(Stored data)
++++++++++++++++++++
(* ===== verification/CInt.v ===== *)
(** * Fixed-width integers of C

    [uint8_t] ... [uint64_t] and [int8_t] ... [int64_t] are integers of [Z];
    an arithmetic result is brought back into range by the conversion C makes:
    [wrapU w] is reduction modulo [2^w] (the conversion to an unsigned type),
    [wrapS w] the two's-complement conversion to a signed type. *)

From S2P Require Import Prelude.

(** ** Conversions *)

Definition wrapU (w x : Z) : Z := x mod 2 ^ w.

Definition wrapS (w x : Z) : Z := (x + 2 ^ (w - 1)) mod 2 ^ w - 2 ^ (w - 1).

Abbreviation u8 := (wrapU 8).
Abbreviation u16 := (wrapU 16).
Abbreviation u32 := (wrapU 32).
Abbreviation u64 := (wrapU 64).
Abbreviation i8 := (wrapS 8).
Abbreviation i16 := (wrapS 16).
Abbreviation i32 := (wrapS 32).
Abbreviation i64 := (wrapS 64).

Definition UINT32_MAX : Z := 4294967295.
Definition INT32_MIN : Z := -2147483648.
Definition INT32_MAX : Z := 2147483647.
Definition INT64_MIN : Z := -9223372036854775808.
Definition INT64_MAX : Z := 9223372036854775807.

(** [x] is a value of the unsigned (signed) type of width [w]. *)
Definition is_u (w x : Z) : Prop := 0 <= x < 2 ^ w.
Definition is_s (w x : Z) : Prop := - 2 ^ (w - 1) <= x < 2 ^ (w - 1).

#[export] Instance is_u_dec w x : Decision (is_u w x).
Proof. unfold is_u. apply _. Defined.
#[export] Instance is_s_dec w x : Decision (is_s w x).
Proof. unfold is_s. apply _. Defined.

(** ** Laws *)

Section laws.
Context (w : Z) (Hw : 0 < w).

Let half : 2 ^ w = 2 * 2 ^ (w - 1).
Proof. rewrite <- Z.pow_succ_r by lia. f_equal. lia. Qed.

Let pos : 0 < 2 ^ (w - 1).
Proof. apply Z.pow_pos_nonneg; lia. Qed.

Lemma wrapU_range x : is_u w (wrapU w x).
Proof. unfold is_u, wrapU. apply Z.mod_pos_bound. lia. Qed.

Lemma wrapS_range x : is_s w (wrapS w x).
Proof.
  unfold is_s, wrapS. pose proof (Z.mod_pos_bound (x + 2 ^ (w - 1)) (2 ^ w)). lia.
Qed.

Lemma wrapU_id x : is_u w x -> wrapU w x = x.
Proof. unfold is_u, wrapU. apply Z.mod_small. Qed.

Lemma wrapS_id x : is_s w x -> wrapS w x = x.
Proof. unfold is_s, wrapS. intros. rewrite Z.mod_small; lia. Qed.

Lemma wrapU_wrapS x : wrapU w (wrapS w x) = wrapU w x.
Proof.
  unfold wrapU, wrapS. rewrite Zminus_mod_idemp_l. f_equal. lia.
Qed.

Lemma wrapS_wrapU x : wrapS w (wrapU w x) = wrapS w x.
Proof. unfold wrapU, wrapS. by rewrite Zplus_mod_idemp_l. Qed.

Lemma wrapU_add_l x y : wrapU w (wrapU w x + y) = wrapU w (x + y).
Proof. apply Zplus_mod_idemp_l. Qed.

Lemma wrapU_add_r x y : wrapU w (x + wrapU w y) = wrapU w (x + y).
Proof. apply Zplus_mod_idemp_r. Qed.

Lemma wrapU_mul_l x y : wrapU w (wrapU w x * y) = wrapU w (x * y).
Proof. apply Zmult_mod_idemp_l. Qed.

Lemma wrapU_mul_r x y : wrapU w (x * wrapU w y) = wrapU w (x * y).
Proof. apply Zmult_mod_idemp_r. Qed.

Lemma wrapU_idemp x : wrapU w (wrapU w x) = wrapU w x.
Proof. apply wrapU_id, wrapU_range. Qed.

Lemma wrapS_idemp x : wrapS w (wrapS w x) = wrapS w x.
Proof. apply wrapS_id, wrapS_range. Qed.

(** Two representatives of the same residue have the same signed value. *)
Lemma wrapS_congr x y : wrapU w x = wrapU w y -> wrapS w x = wrapS w y.
Proof. intros H. by rewrite <- (wrapS_wrapU x), H, wrapS_wrapU. Qed.

Lemma wrapU_inj_s x y : is_s w x -> is_s w y -> wrapU w x = wrapU w y -> x = y.
Proof.
  intros Hx Hy H. rewrite <- (wrapS_id x), <- (wrapS_id y) by done.
  by apply wrapS_congr.
Qed.
End laws.

(** The lemmas above at a constant width: [wrap_solve] discharges [0 < 32]. *)
Ltac wrap_solve := first [done | lia].

#[export] Hint Resolve wrapU_range wrapS_range : jello.
#[export] Hint Rewrite wrapU_idemp wrapS_idemp wrapU_wrapS wrapS_wrapU using lia : wrap.

(** ** Bytes

    A byte is a [Z] in [[0, 256)]; [le_bytes n x] is the [n]-byte little-endian
    image of [x] (the memory image of an unsigned integer on the targets of the
    VM), [le_value] its inverse. *)

Definition is_byte (b : Z) : Prop := is_u 8 b.

Fixpoint le_value (l : list Z) : Z :=
  match l with
  | [] => 0
  | b :: l' => Z.lor b (Z.shiftl (le_value l') 8)
  end.

Fixpoint le_bytes (n : nat) (x : Z) : list Z :=
  match n with
  | O => []
  | S n' => u8 x :: le_bytes n' (Z.shiftr x 8)
  end.

(** Disjoint bits: [|] is [+]. *)
Lemma lor_shiftl_add a b n :
  0 <= n -> 0 <= a < 2 ^ n -> Z.lor a (Z.shiftl b n) = a + b * 2 ^ n.
Proof.
  intros Hn Ha. rewrite <- Z.shiftl_mul_pow2 by lia.
  symmetry. apply Z.add_nocarry_lor. apply Z.bits_inj'. intros i Hi.
  rewrite Z.land_spec, Z.bits_0, Z.shiftl_spec by lia.
  destruct (Z.ltb_spec i n).
  - rewrite (Z.testbit_neg_r b) by lia. apply andb_false_r.
  - rewrite <- (Z.mod_small a (2 ^ n)), Z.mod_pow2_bits_high by lia. done.
Qed.

Lemma le_value_cons b l : is_byte b -> le_value (b :: l) = b + le_value l * 256.
Proof. intros Hb. cbn [le_value]. by rewrite (lor_shiftl_add b _ 8). Qed.

Lemma length_le_bytes n x : length (le_bytes n x) = n.
Proof. revert x; induction n; cbn; auto. Qed.

Lemma le_bytes_is_byte n x : Forall is_byte (le_bytes n x).
Proof.
  revert x; induction n; cbn [le_bytes]; intros; constructor; auto.
  apply wrapU_range. lia.
Qed.

Lemma le_value_bound l : Forall is_byte l -> is_u (8 * zlen l) (le_value l).
Proof.
  unfold is_u. induction 1 as [|b l Hb _ IH]; [change (0 <= 0 < 1); lia|].
  rewrite le_value_cons, zlen_cons by done.
  replace (8 * (zlen l + 1)) with (8 * zlen l + 8) by lia.
  pose proof (zlen_nonneg l).
  rewrite Z.pow_add_r by lia. destruct Hb. change (2 ^ 8) with 256 in *. nia.
Qed.

Lemma le_value_bytes n x : le_value (le_bytes n x) = x mod 2 ^ (8 * Z.of_nat n).
Proof.
  revert x; induction n as [|n IH]; intros x; cbn [le_bytes].
  - cbn. by rewrite Z.mod_1_r.
  - rewrite le_value_cons by (apply wrapU_range; lia).
    rewrite IH, Z.shiftr_div_pow2 by lia.
    replace (8 * Z.of_nat (S n)) with (8 + 8 * Z.of_nat n) by lia.
    rewrite Z.pow_add_r, Z.rem_mul_r by lia. unfold wrapU. change (2 ^ 8) with 256. ring.
Qed.

Lemma le_bytes_add n k x :
  le_bytes (n + k) x = le_bytes n x ++ le_bytes k (Z.shiftr x (8 * Z.of_nat n)).
Proof.
  revert x; induction n as [|n IH]; intros x; cbn [Nat.add le_bytes app].
  - by rewrite Z.shiftr_0_r.
  - rewrite IH, Z.shiftr_shiftr by lia. do 4 f_equal. lia.
Qed.

Lemma le_bytes_value l : Forall is_byte l -> le_bytes (length l) (le_value l) = l.
Proof.
  induction 1 as [|b l Hb Hl IH]; [done|].
  cbn [length le_bytes]. rewrite le_value_cons by done.
  rewrite Z.shiftr_div_pow2 by lia. destruct Hb as [Hb1 Hb2].
  change (2 ^ 8) with 256 in *.
  f_equal.
  - unfold wrapU. change (2 ^ 8) with 256. rewrite Z.mod_add by lia. by apply Z.mod_small.
  - rewrite Z.div_add, Z.div_small by lia. exact IH.
Qed.

(** A 32-bit word read byte by byte. *)
Lemma le_word b0 b1 b2 b3 :
  is_byte b0 -> is_byte b1 -> is_byte b2 -> is_byte b3 ->
  Z.lor (Z.lor (Z.lor b0 (u32 (Z.shiftl b1 8))) (u32 (Z.shiftl b2 16))) (u32 (Z.shiftl b3 24)) =
  le_value [b0; b1; b2; b3].
Proof.
  intros H0 H1 H2 H3. pose proof H0 as [? ?]. pose proof H1 as [? ?]. pose proof H2 as [? ?].
  pose proof H3 as [? ?]. change (2 ^ 8) with 256 in *.
  rewrite !wrapU_id by (unfold is_u; rewrite Z.shiftl_mul_pow2 by lia;
  change (2 ^ 24) with 16777216; change (2 ^ 16) with 65536;
  change (2 ^ 8) with 256; change (2 ^ 32) with 4294967296; lia).
  cbn [le_value]. rewrite Z.shiftl_0_l, Z.lor_0_r, !Z.shiftl_lor, !Z.shiftl_shiftl by lia.
  by rewrite !Z.lor_assoc.
Qed.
++++++++++++++++++++
## Problem to work on
All that belongs in the answer is the run of lines above from the line containing "Lemma le_bytes_is_byte n" through the line containing "replace (8 * (zlen", exactly as written.

## Answer below
Lemma le_bytes_is_byte n x : Forall is_byte (le_bytes n x).
Proof.
  revert x; induction n; cbn [le_bytes]; intros; constructor; auto.
  apply wrapU_range. lia.
Qed.

Lemma le_value_bound l : Forall is_byte l -> is_u (8 * zlen l) (le_value l).
Proof.
  unfold is_u. induction 1 as [|b l Hb _ IH]; [change (0 <= 0 < 1); lia|].
  rewrite le_value_cons, zlen_cons by done.
  replace (8 * (zlen l + 1)) with (8 * zlen l + 8) by lia.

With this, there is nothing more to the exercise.